Seeing a professional can also be a preventative too - we don't have to be experiencing terrible symptoms. Often we put off going to the GP to do the general check of blood pressure, cholesterol, etc, but even if we're experiencing mild symptoms or none at all, it's important to get things checked out.

I see our mental health as the same thing - sometimes we just need a check up for the same reasons - to jump on something early or just to have peace of mind.

Let us know how you go! 

Re: Need Someones Thoughts

I agree with you @NikNik that sometimes we need to 'check in' with our support people whether it's a GP, counsellor or psych.  I use my GP for physical checks and also to drop in and have a chat when feeling depressed.  He allows me to see him whenever and always takes his time.  Even though I have been seeing my therapist and psych for almost 6 years now I will still use them when better to check in at times on how my mental health is.

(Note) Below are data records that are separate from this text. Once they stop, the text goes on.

(* ===== verification/SessionSafety.v ===== *)
(** Memory safety of a session: whatever is sent, whatever arrives and whenever
    time-outs are looked for, no operation leaves the objects it works on, and
    the requests that wait can always be sent again. *)
From Stdlib Require Import ZArith Lia.
From S2P Require Import Prelude Oid Asn1Defs SnmpDefs Ber Asn1Parse Asn1ParseProps Asn1Build Asn1RBuild.
From S2P Require Import Asn1RBuildProps SnmpVar Codec Pdu Message PduSpec PduBuildProps PduParseProps MessageProps PduSafety Timeval Session.
From S2P Require Import SessionQueue SessionProps SessionWire.

Section safety.
Context {A : Allocator} {W : Type} {E : Environment W}.
Context (v3_build : session -> pdu -> rstate -> option (rstate * session * pdu * Z)).
Context (v3_probe : machine W -> machine W * Z).
Context (v3_verify : request -> pdu -> bool).
Context (v3_parse : list Z -> mstate -> Z -> Z -> option (mstate * Z)).
Abbreviation state := (machine W).

(** The PDU of a request that waits: it needs nothing filled in, and its message
    can be framed. *)
Definition resendable (b : session) (p : pdu) : Prop :=
  settled b p /\ version p <> SNMP_VERSION_3 /\ exists ovs, pdu_ok p ovs /\ fits p ovs.

Definition loaded (b : session) (l : list node) : Prop := Forall (fun n => resendable b (rp_pdu n.2)) l.

Lemma resendable_msgid b p x : resendable b p -> resendable b (set_msgid x p).
Proof. intros (Hs & Hv & ovs & Hok & Hf). split_and!; [by apply settled_msgid|done|]. exists ovs. split; [exact Hok|exact Hf]. Qed.

Lemma resendable_account b b' p : same_account b b' -> resendable b p -> resendable b' p.
Proof. intros Hb (Hs & H). split; [by eapply settled_account|done]. Qed.

Lemma loaded_account b b' l : same_account b b' -> loaded b l -> loaded b' l.
Proof. intros Hb. apply Forall_impl. intros n. by apply resendable_account. Qed.

(** The list of requests and the account of the session have not changed. *)
Definition at_rest (st st' : state) : Prop := isp st' = isp st /\ same_account (base (sp st)) (base (sp st')).

#[local] Instance at_rest_po : PreOrder at_rest.
Proof. split; [done|]. intros x y z [H1 H2] [H3 H4]. split; [congruence|by etrans]. Qed.

Lemma moved_isp (st st' : state) cs : moved st st' cs -> isp st' = isp st.
Proof. by intros [(H & _) _]. Qed.

Lemma invoke_rest c (st : state) : at_rest st (invoke c st).1.
Proof. unfold invoke. by destruct (run_callback c (world st)). Qed.

Lemma call_back_rest op p rp (st : state) : at_rest st (call_back op p rp st).1.
Proof. unfold call_back. destruct (request_callback st rp) as [[c|] magic]; [apply invoke_rest|done]. Qed.

(** A request can be sent again. *)
Lemma resend_safe (st : state) rp :
  hookless (isp st) -> resendable (base (sp st)) (rp_pdu rp) ->
  exists st' rp' rc, snmp_resend_request v3_build st rp true = Some (st', rp', rc) /\ at_rest st st' /\
    resendable (base (sp st)) (rp_pdu rp').
Proof.
  intros Hh Hr. unfold snmp_resend_request. destruct (transport st); [|by do 3 eexists].
  destruct (malloc 2048) as [buf|] eqn:Hbuf; [|by do 3 eexists]. apply malloc_size in Hbuf.
  unfold snmp_get_next_msgid. destruct (next_id _ _) as [id msgid]. set (st0 := on_glob _ st).
  apply (resendable_msgid _ _ msgid) in Hr. pose proof Hr as (Hs & Hv & ovs & Hok & Hf).
  destruct (build_packet_spec v3_build st0 (set_msgid msgid (rp_pdu rp)) _ ovs buf Hh Hbuf Hv Hs Hok Hf)
    as (st1 & res & m & start & len & Hb & Hacc & _ & Hres & _).
  pose proof (moved_isp _ _ _ (build_packet_moved _ _ _ _ _ _ _ _ Hb)) as Hi.
  cbn [rp_pdu set_rp_msgid set_rp_retries]. rewrite Hb. obind.
  assert (Hrest : at_rest st st1) by done.
  destruct Hres as [-> | [-> [pkt Hpk]]]; [change (-1 <? 0) with true|change (0 <? 0) with false]; cbv iota.
  { do 3 eexists. split; [reflexivity|]. by split. }
  rewrite Hpk. obind. unfold send. destruct (transport_send pkt (world st1)) as [[r errno] w]. destruct (r <? 0).
  { do 3 eexists. split; [reflexivity|]. split; [|exact Hr]. etrans; [exact Hrest|done]. }
  unfold clock. destruct (monotonic_clock _) as [now w']. do 3 eexists. split; [reflexivity|].
  split; [|exact Hr]. etrans; [exact Hrest|done].
Qed.

(** What an operation on the requests gives: a state, with the same hooks and
    account, whose requests can be sent again. *)
Definition ends_loaded (st : state) (o : option state) : Prop :=
  exists st', o = Some st' /\ hookless (isp st') /\ same_account (base (sp st)) (base (sp st')) /\
    loaded (base (sp st')) (requests (isp st')).

Lemma ends_loaded_queue (st st1 : state) l e :
  hookless (isp st) -> at_rest st st1 -> loaded (base (sp st)) l -> ends_loaded st (Some (on_isp (set_queue l e) st1)).
Proof.
  intros Hh [Hi Ha] Hl. eexists. split; [reflexivity|]. cbn. rewrite Hi. split_and!; [exact Hh|done|].
  by eapply loaded_account.
Qed.

Lemma ends_loaded_rest (st st1 : state) o : at_rest st st1 -> ends_loaded st1 o -> ends_loaded st o.
Proof. intros [_ Ha] (st' & Ho & Hh & Ha' & Hl). exists st'. split_and!; [done|done|by etrans|done]. Qed.

Lemma at_rest_loaded (st st' : state) l : at_rest st st' -> loaded (base (sp st)) l -> loaded (base (sp st')) l.
Proof. intros [_ Ha]. by apply loaded_account. Qed.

Re: Need Someones Thoughts

Sadly, where I live most of the folk treat MH as a contagious disease....running scared, really uncomfortable with it.

Re: Need Someones Thoughts

Hi there

 

Looking up your symptoms anywhere - not a good idea - if you think you have trauma from a past event and it is causing you stress it's pretty safe you have PTSD - but it's really only a disorder when it makes it hard to go on with your life

 

So I think I have PTSD - I can be fine but a sudden event in can really throw me - and I guess this is happening to you - and you trace it back your parents seperating and that must have been traumatic - and it's in the past and it causes stress and sometimes it makes it hard - really hard

 

My parents didn't seperate from each other but for a long time seperated themselves from me - I have no real idea why - everything's pretty vague - but I do know how bone and brain crushing it can be to be on the pointy end of other people's behaviour - it hurts, it confuses - and it makes your life hell and the feelings hang around for years - and years - and years

 

Overtime I have thought that it's not feeling at fault or blaming others that is part of the problem - but rather the pain it causes us to have events like this that cause us suffering

 

I'm sorry - I have written this and I have forgotten your name - but yours was the first post in this discussion -

 

Have you seen anyone about this? - I am - and whereas I struggle with the toxic nature of the events that still exist in my family today - I am getting it out of my system. But I have the strongest idea that it will never go away - I just have to learn to live with it and hope it will hurt less in time

 

I hope your life gets better and you hurt less with time too

 

Decadian

Re: Need Someones Thoughts

Hi - RS37 - I'm sorry about forgetting your name - and I see you don't want to see a doctor about this.